**RECORD EXCERPTS:**
(** Every call returns and keeps the invariant, except a join by a connection that is in
    a room already. *)
Lemma run_op_sound o m : sound m ->
  (exists m', run_op o m = Ok tt m' /\ sound m') \/
  (exists room u, o = Join room u /\ is_Some (connectionToRoom_ m !! connectionId u) /\
     run_op o m = Blocked (set_global true m)).
Proof.
  intros Hs. pose proof (s_unlocked m Hs) as HL.
  destruct o as [room u|room k|conn|room msg|room k b|room f|room]; cbn [run_op].
  - pose proof (joinRoom_spec room u m HL) as E. destruct (connectionToRoom_ m !! connectionId u) as [old|] eqn:Ec.
    + right. exists room, u. split; [done|]. split; [by rewrite Ec|]. unfold mbind, cpp_bind. by rewrite E.
    + left. rewrite (bind_Ok _ _ _ _ _ E). eexists. split; [reflexivity|]. by apply joined_sound.
  - left. pose proof (leaveRoom_spec room k m HL) as E. destruct (rooms_ m !! room) as [r|] eqn:Er.
    2: { rewrite (bind_Ok _ _ _ _ _ E). by eexists. }
    destruct (users r !! k) as [u|] eqn:Eu.
    2: { rewrite (bind_Ok _ _ _ _ _ E). by eexists. }
    destruct E as (m' & E & Hrem). rewrite (bind_Ok _ _ _ _ _ E). eexists. split; [reflexivity|].
    by eapply user_removed_sound.
  - left. destruct (removeUserByConnection_spec conn m HL) as (m' & E & Hm'). exists m'. split; [done|].
    destruct (connectionToRoom_ m !! conn) as [room|] eqn:Ec; [|by subst].
    assert (Hroom : forall room' r k u, rooms_ m !! room' = Some r -> users r !! k = Some u ->
              connectionId u = conn -> room' = room).
    { intros room' r k u Hr Hu <-. destruct (s_users m Hs _ _ _ _ Hr Hu) as [_ Hm]. congruence. }
    destruct (rooms_ m !! room) as [r|] eqn:Er.
    + destruct Hm' as [(k & u & Hu & <- & Hrem)|[Hno Hkeep]]; [by eapply user_removed_sound|].
      rewrite Hkeep by (by eapply (s_rooms m Hs)). apply stale_removed_sound; [done|].
      intros room' r' k u Hr' Hu Heq. pose proof (Hroom _ _ _ _ Hr' Hu Heq) as ->. rewrite Er in Hr'. simplify_eq.
      by eapply Hno.
    + subst. apply stale_removed_sound; [done|]. intros room' r' k u Hr' Hu Heq.
      pose proof (Hroom _ _ _ _ Hr' Hu Heq) as ->. congruence.
  - left. unfold mbind, cpp_bind. rewrite addMessage_spec by done. destruct (rooms_ m !! room) as [r|] eqn:Er; [|by exists m].
    eexists. split; [reflexivity|]. rewrite update_room_eq by done. apply (update_room_sound room r); try done.
    + apply push_message_length. by apply (s_rooms m Hs room).
    + intros k' f. by apply (s_file_ids m Hs room r).
    + intros f room'. by apply (sound_files m room r).
  - left. unfold mbind, cpp_bind. rewrite setUserTyping_spec by done. destruct (rooms_ m !! room) as [r|] eqn:Er; [|by exists m].
    eexists. split; [reflexivity|]. rewrite update_room_eq by done. apply (update_room_sound room r); try done.
    + apply (s_rooms m Hs room r Er).
    + intros k' f. by apply (s_file_ids m Hs room r).
    + intros f room'. by apply (sound_files m room r).
  - left. unfold mbind, cpp_bind. rewrite addFile_spec by done. destruct (rooms_ m !! room) as [r|] eqn:Er; [|by exists m].
    eexists. split; [reflexivity|]. rewrite update_room_eq by done.
    apply (update_room_sound room r _ m (<[fileId f := room]> (fileToRoom_ m)) Hs Er); try done.
    + apply (s_rooms m Hs room r Er).
    + cbn. intros k f' [[<- <-]|[_ Hf']]%lookup_insert_Some; [done|]. by apply (s_file_ids m Hs room r).
    + cbn. intros f' room' [[<- <-]|[Hne Hf']]%lookup_insert_Some; [rewrite decide_True, lookup_insert_eq by done; by eexists|].
      rewrite lookup_insert_ne by done. by apply (sound_files m room r).
  - left. unfold mbind, cpp_bind. pose proof (deleteRoomFiles_spec room m HL) as E.
    destruct (rooms_ m !! room) as [r|] eqn:Er; [|rewrite E; by exists m].
    destruct E as (b & d & fs & E & Hfs). rewrite E. eexists. split; [reflexivity|].
    apply (update_room_sound room r); try done.
    + apply (s_rooms m Hs room r Er).
    + cbn. intros f room'. rewrite Hfs. case_decide as Hin; [done|]. intros Hf.
      pose proof (sound_files m room r f room' Hs Er Hf) as Hsf. case_decide; [done|exact Hsf].
Qed.
(* ===== verification/ChatProps.v ===== *)
(** * ChatProps: what the handlers of the video chat do

    Messages reach exactly the open connections of the room they belong to, uploads pass
    all checks or leave the rooms alone, files come back as they were uploaded; and the
    checks that are missing, stated as what a client can do. *)

From Stdlib Require Import Ascii String.
From S2P Require Import Prelude Text RoomManager RoomProps Json ChatRoom ChatServer.
Import MessageType.

Local Open Scope Z_scope.

Section props.
Context {F : Type} `{FileSystem F} `{HashOrder} `{StdSort _ newer}.
Context (show_ptr : hdl -> string).
Implicit Types (s : Server F) (r : RoomInfo) (u : UserInfo).

Abbreviation unlocked s := (globalMutex_ (manager s) = false).

(** ** Calls of the room manager *)

Lemma rooms_query {A} (c : cpp (RoomManager F) A) s a : c (manager s) = Ok a (manager s) ->
  ChatRoom.rooms c s = Ok a s.
Proof. intros E. unfold ChatRoom.rooms. rewrite E. by destruct s. Qed.

Lemma rooms_call {A} (c : cpp (RoomManager F) A) s a m : c (manager s) = Ok a m ->
  ChatRoom.rooms c s = Ok a (set_manager m s).
Proof. intros E. unfold ChatRoom.rooms. by rewrite E. Qed.

(** The users of a room, in the order in which they are visited. *)
Definition members s (room : string) : list UserInfo :=
  match rooms_ (manager s) !! room with None => [] | Some r => (hash_order (users r)).*2 end.

Lemma getRoomUsers_eq room s : unlocked s -> ChatRoom.rooms (getRoomUsers room) s = Ok (members s room) s.
Proof.
  intros HL. apply rooms_query.
  exact (locked_query (fun m => match rooms_ m !! room with None => [] | Some r => (hash_order (users r)).*2 end) _ HL eq_refl).
Qed.

Lemma findRoom_eq conn s : unlocked s ->
  ChatRoom.rooms (findRoomByConnection conn) s = Ok (default ""%string (connectionToRoom_ (manager s) !! conn)) s.
Proof.
  intros HL. apply rooms_query.
  exact (locked_query (fun m => default ""%string (connectionToRoom_ m !! conn)) _ HL eq_refl).
Qed.

(** ** Broadcasts *)

(** The open connections of the users of a room, except one. *)
Definition recipients s (room exclude : string) : list hdl :=
  omap (fun u => if String.eqb (connectionId u) exclude then None else connection_map_ s !! connectionId u)
    (members s room).

Definition say (msg : json) (hs : list hdl) : list (hdl * json) := map (fun h => (h, msg)) hs.

Lemma broadcast_list msg exclude us s :
  iterM (broadcast_one msg exclude) us s =
    Ok tt (set_sent (sent_ s ++ say msg (omap (fun u => if String.eqb (connectionId u) exclude then None
             else connection_map_ s !! connectionId u) us)) s).
Proof.
  revert s. induction us as [|u us IH]; intros s; cbn [iterM omap list_omap].
  - unfold mret, cpp_ret. cbn. rewrite app_nil_r. by destruct s.
  - assert (E : broadcast_one msg exclude u s =
      Ok tt (set_sent (sent_ s ++ say msg (option_list (if String.eqb (connectionId u) exclude then None
               else connection_map_ s !! connectionId u))) s)).
    { unfold broadcast_one. destruct (String.eqb _ _); [cbn; rewrite app_nil_r; by destruct s|].
      rewrite (bind_Ok get _ s s s eq_refl). destruct (connection_map_ s !! connectionId u); [done|].
      cbn. rewrite app_nil_r. by destruct s. }
    rewrite (bind_Ok _ _ _ _ _ E), IH. cbn [sent_ connection_map_ set_sent]. rewrite <-app_assoc.
    by destruct (if String.eqb _ _ then _ else _).
Qed.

**INSTRUCTIONS FOR THE TASK:** Filter the entries by the string "mbind" and copy each matching line.

**ANSWER AREA:**
    + right. exists room, u. split; [done|]. split; [by rewrite Ec|]. unfold mbind, cpp_bind. by rewrite E.
  - left. unfold mbind, cpp_bind. rewrite addMessage_spec by done. destruct (rooms_ m !! room) as [r|] eqn:Er; [|by exists m].
  - left. unfold mbind, cpp_bind. rewrite setUserTyping_spec by done. destruct (rooms_ m !! room) as [r|] eqn:Er; [|by exists m].
  - left. unfold mbind, cpp_bind. rewrite addFile_spec by done. destruct (rooms_ m !! room) as [r|] eqn:Er; [|by exists m].
  - left. unfold mbind, cpp_bind. pose proof (deleteRoomFiles_spec room m HL) as E.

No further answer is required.